Donnerstag, 6. Juni 2024

Die Natur ist beseelt

 


Als ich das erste Mal in Plum Village war, sah ich mit Überraschung, dass die Nonnen Bäume umarmten. Auf diese Idee war ich bis dahin nicht gekommen, aber da es als eine Praxis betrachtet wurde, suchte auch ich mir einen Baum aus, der mich ansprach. Er hatte eine glatte Rinde und war so schlank, dass meine Arme ihn umfassen konnten. Welch eine Überraschung: Ich umarmte ein lebendes Wesen. Es pulsierte, es atmete, und ich atmete mit ihm.

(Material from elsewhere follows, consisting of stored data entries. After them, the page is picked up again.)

(** ** Status and identity *)

Definition status_json (machine_json : bytes) (net : argus_net_snapshot_t) (auth : argus_authority_snapshot_t)
    (service_policy : argus_svc_policy_result_t) (broker : esp_err_t + Z) : bytes :=
  json_object
    [(str "machine", machine_json);
     (str "authority", json_object
        [(str "mode", quoted (argus_authority_mgr_get_mode_name (as_mode auth)));
         (str "owner", quoted (argus_authority_mgr_get_owner_name (as_owner auth)));
         (str "generation", decimal (as_generation auth))]);
     (str "network", json_object
        [(str "mode", quoted (argus_net_mgr_get_mode_name (sn_mode net)));
         (str "sta_connected", boolean (sn_sta_connected net));
         (str "sta_ip_acquired", boolean (sn_sta_ip_acquired net));
         (str "ap_started", boolean (sn_ap_started net));
         (str "sta_ip_address", quoted (sn_sta_ip_address net));
         (str "sta_state", quoted (argus_net_mgr_get_sta_state_name (sn_sta_state net)));
         (str "recovery_state", quoted (argus_net_mgr_get_wifi_apply_state_name (sn_apply_state net)));
         (str "last_error_category", quoted (category_name (sn_last_disconnect_category net)));
         (str "last_disconnect_reason_name", quoted (disconnect_reason_name net));
         (str "last_disconnect_reason_code", decimal (wifi_reason_code (sn_last_disconnect_reason net)));
         (str "retry_count", decimal (sn_consecutive_failures net));
         (str "seconds_until_retry", decimal (sn_seconds_until_retry net));
         (str "manual_reconnect_permitted", boolean (sn_manual_reconnect_permitted net));
         (str "service_entry_permitted", boolean (bool_decide (service_policy = ARGUS_SVC_POLICY_OK)));
         (str "factory_reset_pending", boolean (sn_factory_reset_pending net));
         (str "operator_action_required", boolean (sn_action_required net));
         (str "timer_cancel_failure", quoted (timer_cancel_failure net));
         (str "timer_cancel_error", quoted (esp_err_to_name (sn_last_service_cancel_error net)));
         (str "operator_guidance", quoted (operator_guidance net))]);
     (str "broker", json_object
        [(str "running", boolean (sn_mqtt_broker_running net)); (str "stopped", boolean (sn_mqtt_broker_stopped net));
         (str "active_clients", signed (match broker with inr clients => clients | inl _ => 0 end));
         (str "observable", boolean (match broker with inr _ => true | inl _ => false end))]);
     (str "commissioned", boolean (sn_commissioned net))].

Das war Anfang der 1990er Jahre, und ich traute mich nicht, über diese Erfahrung zu schreiben. Ich galt sowieso als eine Romantikerin, die eine "animistische Weltsicht" vertrat. Aber wie schnell haben sich doch die Ansichten geändert. Man darf heute sagen, dass die Natur beseelt ist, ohne seine Reputation in der akademischen Welt zu verlieren. Einer, der das auf sympathische und kluge Weise tut, ist der Biologe und Philosoph Andreas Weber.

In diesem Interview mit Olivia Röllin in der Sendung des Schweizer Fernsehens "Sternstunde Religion" spricht er davon, dass das Weltbild der Dualität an sein Ende gekommen ist. Den Begriff "Natur", der die Vorstellung eines Gegenübers erzeugt, ersetzt er durch "lebendige Wirklichkeit". Unsere Interaktion mit dieser Wirklichkeit ist ein "Prozess der gegenseitigen Durchdringung, die Individuen gebiert, die sich nach Entfaltung sehnen und dadurch auf andere Individuen angewiesen sind".

"Wir müssen wieder lernen, zu denken wie ein Berg", sagt er. Immer wieder radelt er in den Grunewald zu "seiner" Eiche, die er als eine Mentorin bezeichnet. Ich wünsche mir, dass viele Menschen dieses halbstündige Interview anschauen und vielleicht einen ganz neuen Zugang finden zu der lebendigen Wirklichkeit, von der wir alle ein Teil sind. Weber fasst seine Weltsicht in dem schönen Satz zusammen: "Gaia - die lebende Welt - ist ein Akteur geworden und hat eine politische Stimme. Sie antwortet uns, und wir können mit ihr Bündnisse schließen."